◆ REQUIRED ACTION:
Report back the lines in this listing that carry the string "returns".
======== SUPPLIED DATA ========
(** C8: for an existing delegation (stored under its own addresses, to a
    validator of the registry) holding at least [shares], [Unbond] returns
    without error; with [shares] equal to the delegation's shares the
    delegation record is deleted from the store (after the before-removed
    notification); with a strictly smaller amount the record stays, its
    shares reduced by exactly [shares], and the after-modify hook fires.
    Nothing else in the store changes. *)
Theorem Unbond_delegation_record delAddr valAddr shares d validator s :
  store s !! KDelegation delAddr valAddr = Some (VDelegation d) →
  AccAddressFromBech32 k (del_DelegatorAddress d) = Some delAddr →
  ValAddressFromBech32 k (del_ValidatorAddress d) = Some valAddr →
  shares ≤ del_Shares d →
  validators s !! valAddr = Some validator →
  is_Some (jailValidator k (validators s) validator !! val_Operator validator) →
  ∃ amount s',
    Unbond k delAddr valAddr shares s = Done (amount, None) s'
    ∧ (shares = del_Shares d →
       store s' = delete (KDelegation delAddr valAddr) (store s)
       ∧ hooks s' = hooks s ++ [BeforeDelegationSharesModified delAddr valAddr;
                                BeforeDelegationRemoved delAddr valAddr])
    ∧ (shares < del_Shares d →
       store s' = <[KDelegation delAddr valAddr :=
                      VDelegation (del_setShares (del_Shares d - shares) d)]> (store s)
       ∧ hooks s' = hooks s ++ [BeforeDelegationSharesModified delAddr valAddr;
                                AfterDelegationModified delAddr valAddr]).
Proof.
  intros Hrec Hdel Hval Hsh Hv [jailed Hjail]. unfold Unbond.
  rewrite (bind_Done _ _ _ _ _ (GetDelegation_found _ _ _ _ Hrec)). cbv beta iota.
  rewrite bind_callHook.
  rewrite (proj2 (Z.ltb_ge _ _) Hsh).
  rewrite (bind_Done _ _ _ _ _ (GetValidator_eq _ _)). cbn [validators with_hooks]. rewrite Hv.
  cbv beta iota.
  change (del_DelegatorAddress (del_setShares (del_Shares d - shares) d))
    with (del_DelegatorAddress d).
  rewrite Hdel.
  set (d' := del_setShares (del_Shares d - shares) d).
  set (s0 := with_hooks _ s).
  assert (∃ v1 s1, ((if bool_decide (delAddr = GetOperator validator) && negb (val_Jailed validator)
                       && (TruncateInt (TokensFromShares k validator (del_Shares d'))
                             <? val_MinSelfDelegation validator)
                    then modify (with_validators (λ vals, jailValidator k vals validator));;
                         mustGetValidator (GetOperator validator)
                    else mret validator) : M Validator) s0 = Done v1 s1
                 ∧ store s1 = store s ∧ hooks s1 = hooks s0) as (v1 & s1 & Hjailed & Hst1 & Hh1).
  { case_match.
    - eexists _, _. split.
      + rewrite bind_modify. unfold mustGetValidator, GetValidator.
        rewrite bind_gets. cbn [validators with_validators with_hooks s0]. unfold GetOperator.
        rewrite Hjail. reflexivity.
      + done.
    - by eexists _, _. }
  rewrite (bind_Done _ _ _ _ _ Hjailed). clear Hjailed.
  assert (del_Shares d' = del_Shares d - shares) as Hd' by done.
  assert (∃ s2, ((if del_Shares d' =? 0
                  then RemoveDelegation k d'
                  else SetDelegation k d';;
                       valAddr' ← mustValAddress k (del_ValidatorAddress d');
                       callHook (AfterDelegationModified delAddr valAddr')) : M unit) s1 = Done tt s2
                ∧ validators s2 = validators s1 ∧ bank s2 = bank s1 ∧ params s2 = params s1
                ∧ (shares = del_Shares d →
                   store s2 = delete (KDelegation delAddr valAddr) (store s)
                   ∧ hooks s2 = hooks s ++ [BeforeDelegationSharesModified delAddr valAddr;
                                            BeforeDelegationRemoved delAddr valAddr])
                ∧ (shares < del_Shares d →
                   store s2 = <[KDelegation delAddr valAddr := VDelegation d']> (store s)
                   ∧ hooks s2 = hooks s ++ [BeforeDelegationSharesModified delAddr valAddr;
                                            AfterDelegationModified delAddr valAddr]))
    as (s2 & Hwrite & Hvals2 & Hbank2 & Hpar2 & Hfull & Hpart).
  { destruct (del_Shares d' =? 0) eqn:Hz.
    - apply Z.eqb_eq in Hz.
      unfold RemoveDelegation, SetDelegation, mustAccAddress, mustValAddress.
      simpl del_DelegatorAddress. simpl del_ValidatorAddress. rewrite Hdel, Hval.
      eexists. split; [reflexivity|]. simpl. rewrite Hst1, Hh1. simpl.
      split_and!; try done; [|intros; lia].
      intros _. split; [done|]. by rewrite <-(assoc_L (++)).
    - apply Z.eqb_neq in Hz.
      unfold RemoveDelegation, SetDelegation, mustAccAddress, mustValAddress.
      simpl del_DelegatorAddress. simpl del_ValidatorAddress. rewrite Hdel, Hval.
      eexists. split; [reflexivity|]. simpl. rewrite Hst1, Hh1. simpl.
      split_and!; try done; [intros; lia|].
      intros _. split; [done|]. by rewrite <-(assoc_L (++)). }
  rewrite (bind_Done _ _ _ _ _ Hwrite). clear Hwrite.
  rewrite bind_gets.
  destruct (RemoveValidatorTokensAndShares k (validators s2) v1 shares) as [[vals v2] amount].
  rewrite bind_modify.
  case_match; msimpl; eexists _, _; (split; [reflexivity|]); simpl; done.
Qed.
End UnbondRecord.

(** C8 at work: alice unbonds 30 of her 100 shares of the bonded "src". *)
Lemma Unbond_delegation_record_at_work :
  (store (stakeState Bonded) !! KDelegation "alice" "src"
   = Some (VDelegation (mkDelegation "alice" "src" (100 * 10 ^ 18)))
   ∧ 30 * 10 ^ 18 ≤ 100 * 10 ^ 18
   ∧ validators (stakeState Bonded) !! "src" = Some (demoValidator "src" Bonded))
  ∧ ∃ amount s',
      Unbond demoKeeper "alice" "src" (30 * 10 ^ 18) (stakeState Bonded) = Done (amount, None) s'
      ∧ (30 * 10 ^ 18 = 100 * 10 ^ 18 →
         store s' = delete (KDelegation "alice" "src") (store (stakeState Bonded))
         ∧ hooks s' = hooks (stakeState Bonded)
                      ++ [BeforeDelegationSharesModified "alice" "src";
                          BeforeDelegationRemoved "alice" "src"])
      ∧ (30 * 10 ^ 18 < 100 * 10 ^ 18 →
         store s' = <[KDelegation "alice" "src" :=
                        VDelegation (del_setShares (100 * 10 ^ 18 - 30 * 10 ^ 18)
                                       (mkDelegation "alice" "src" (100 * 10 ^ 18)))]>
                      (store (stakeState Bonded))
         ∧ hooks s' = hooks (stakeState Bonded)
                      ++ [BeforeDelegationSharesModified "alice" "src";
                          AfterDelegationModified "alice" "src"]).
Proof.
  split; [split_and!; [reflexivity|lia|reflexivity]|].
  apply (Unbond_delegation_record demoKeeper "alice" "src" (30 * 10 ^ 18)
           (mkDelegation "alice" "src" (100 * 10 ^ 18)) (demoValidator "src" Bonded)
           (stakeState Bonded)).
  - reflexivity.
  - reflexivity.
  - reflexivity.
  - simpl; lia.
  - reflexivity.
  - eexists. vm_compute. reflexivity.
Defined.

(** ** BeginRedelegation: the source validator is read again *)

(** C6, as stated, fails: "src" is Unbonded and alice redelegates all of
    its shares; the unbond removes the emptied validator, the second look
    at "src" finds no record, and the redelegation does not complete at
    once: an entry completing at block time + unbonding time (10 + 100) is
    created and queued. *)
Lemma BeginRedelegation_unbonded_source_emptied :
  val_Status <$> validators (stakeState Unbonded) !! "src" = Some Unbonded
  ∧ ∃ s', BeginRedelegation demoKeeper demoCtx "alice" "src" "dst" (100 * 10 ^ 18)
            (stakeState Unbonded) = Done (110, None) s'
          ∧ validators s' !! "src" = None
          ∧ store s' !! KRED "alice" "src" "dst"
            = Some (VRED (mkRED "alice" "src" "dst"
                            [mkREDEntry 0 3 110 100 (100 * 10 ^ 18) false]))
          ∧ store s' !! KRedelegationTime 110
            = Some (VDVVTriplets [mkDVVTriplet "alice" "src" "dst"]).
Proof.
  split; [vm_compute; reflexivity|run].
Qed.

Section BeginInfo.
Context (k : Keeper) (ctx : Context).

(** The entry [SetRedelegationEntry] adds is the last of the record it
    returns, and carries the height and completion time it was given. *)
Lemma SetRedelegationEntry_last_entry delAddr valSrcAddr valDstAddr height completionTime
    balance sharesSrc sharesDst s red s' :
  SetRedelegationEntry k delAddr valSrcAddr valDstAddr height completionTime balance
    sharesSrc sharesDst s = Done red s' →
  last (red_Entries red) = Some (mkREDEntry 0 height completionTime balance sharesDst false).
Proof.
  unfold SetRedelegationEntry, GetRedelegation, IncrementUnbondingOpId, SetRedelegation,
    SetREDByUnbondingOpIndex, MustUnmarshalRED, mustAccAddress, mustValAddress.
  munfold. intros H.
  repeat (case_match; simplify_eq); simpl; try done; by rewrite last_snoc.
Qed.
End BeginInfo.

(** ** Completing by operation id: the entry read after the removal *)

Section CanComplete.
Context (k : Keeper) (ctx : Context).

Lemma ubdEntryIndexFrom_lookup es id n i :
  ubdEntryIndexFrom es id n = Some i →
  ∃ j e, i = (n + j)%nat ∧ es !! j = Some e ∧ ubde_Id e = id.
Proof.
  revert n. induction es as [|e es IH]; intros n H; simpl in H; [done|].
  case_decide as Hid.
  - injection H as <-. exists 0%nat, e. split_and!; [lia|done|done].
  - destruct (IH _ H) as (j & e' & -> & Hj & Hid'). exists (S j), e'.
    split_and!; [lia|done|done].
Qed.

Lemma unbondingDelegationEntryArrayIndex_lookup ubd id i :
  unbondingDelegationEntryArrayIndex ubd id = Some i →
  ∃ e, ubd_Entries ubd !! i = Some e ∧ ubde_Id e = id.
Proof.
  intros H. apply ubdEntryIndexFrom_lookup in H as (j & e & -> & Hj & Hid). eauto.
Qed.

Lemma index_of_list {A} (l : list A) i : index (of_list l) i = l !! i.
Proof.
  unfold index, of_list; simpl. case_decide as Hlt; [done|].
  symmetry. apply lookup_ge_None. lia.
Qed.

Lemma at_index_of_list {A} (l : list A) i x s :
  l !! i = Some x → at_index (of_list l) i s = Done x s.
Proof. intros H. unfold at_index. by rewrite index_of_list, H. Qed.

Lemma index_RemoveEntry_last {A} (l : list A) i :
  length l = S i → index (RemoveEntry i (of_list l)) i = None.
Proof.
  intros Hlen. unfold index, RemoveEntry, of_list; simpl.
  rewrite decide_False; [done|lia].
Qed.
========
======== SUPPLIED DATA ========
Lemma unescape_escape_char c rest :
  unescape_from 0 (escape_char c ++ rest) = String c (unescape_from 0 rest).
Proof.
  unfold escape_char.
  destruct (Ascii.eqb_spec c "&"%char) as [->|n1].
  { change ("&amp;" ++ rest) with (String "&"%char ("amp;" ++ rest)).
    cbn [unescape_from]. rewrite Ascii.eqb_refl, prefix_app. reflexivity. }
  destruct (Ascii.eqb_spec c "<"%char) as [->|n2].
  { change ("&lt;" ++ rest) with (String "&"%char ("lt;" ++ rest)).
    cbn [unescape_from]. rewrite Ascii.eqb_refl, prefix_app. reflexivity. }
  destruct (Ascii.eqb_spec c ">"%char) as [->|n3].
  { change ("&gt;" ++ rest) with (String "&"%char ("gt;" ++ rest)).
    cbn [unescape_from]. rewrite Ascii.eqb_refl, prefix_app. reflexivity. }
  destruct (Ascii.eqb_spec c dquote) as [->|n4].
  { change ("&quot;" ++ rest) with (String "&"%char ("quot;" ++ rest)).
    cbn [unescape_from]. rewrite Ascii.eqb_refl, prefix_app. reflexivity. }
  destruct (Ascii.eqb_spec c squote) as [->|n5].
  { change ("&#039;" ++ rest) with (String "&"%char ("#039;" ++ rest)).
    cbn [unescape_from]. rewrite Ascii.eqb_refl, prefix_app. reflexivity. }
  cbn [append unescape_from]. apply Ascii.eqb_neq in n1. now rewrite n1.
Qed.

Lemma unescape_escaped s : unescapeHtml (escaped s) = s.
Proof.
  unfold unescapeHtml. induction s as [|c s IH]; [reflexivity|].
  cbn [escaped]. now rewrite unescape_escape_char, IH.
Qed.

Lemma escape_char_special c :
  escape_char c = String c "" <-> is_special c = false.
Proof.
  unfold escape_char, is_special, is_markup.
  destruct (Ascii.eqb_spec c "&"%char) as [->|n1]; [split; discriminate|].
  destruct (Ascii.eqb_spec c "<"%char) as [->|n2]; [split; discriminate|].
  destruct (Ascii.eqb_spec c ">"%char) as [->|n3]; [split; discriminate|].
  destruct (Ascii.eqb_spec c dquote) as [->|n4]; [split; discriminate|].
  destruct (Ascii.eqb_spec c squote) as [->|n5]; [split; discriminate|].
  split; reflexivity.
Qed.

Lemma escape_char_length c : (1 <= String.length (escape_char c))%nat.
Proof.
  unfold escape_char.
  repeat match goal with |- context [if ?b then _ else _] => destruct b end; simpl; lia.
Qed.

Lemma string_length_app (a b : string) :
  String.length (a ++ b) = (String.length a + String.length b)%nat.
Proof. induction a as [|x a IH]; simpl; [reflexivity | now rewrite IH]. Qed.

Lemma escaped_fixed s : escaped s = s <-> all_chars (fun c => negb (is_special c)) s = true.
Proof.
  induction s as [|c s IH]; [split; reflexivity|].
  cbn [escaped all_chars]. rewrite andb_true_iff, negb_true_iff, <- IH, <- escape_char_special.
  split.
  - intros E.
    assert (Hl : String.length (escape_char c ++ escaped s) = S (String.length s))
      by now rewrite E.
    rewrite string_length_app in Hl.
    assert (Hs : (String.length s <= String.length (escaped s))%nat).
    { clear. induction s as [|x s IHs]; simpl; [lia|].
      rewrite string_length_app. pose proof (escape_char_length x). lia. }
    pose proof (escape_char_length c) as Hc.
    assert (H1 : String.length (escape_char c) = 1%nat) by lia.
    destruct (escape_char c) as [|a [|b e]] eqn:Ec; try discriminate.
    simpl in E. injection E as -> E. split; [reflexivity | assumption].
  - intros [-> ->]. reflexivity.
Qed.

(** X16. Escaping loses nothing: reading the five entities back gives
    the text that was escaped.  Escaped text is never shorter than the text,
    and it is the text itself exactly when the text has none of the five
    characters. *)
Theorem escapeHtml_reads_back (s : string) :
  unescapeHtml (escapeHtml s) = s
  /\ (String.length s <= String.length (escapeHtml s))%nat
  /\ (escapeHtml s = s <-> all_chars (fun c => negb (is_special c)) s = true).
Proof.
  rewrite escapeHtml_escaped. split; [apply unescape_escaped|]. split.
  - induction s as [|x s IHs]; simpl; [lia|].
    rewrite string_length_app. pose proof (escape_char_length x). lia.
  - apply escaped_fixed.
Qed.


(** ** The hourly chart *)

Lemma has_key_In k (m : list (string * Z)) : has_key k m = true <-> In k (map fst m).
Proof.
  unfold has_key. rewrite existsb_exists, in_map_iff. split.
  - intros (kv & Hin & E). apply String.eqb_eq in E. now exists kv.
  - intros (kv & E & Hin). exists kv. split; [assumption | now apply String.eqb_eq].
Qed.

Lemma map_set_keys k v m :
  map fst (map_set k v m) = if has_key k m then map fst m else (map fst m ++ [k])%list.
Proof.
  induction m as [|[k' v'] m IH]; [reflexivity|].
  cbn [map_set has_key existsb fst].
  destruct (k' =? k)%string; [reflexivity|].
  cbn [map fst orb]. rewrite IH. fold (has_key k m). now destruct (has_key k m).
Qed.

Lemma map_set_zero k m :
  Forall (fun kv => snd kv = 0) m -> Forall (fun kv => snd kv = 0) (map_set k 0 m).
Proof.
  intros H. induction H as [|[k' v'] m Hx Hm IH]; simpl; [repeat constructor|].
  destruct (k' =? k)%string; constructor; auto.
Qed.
========
◆ REPLY:
    validator of the registry) holding at least [shares], [Unbond] returns
    returns, and carries the height and completion time it was given. *)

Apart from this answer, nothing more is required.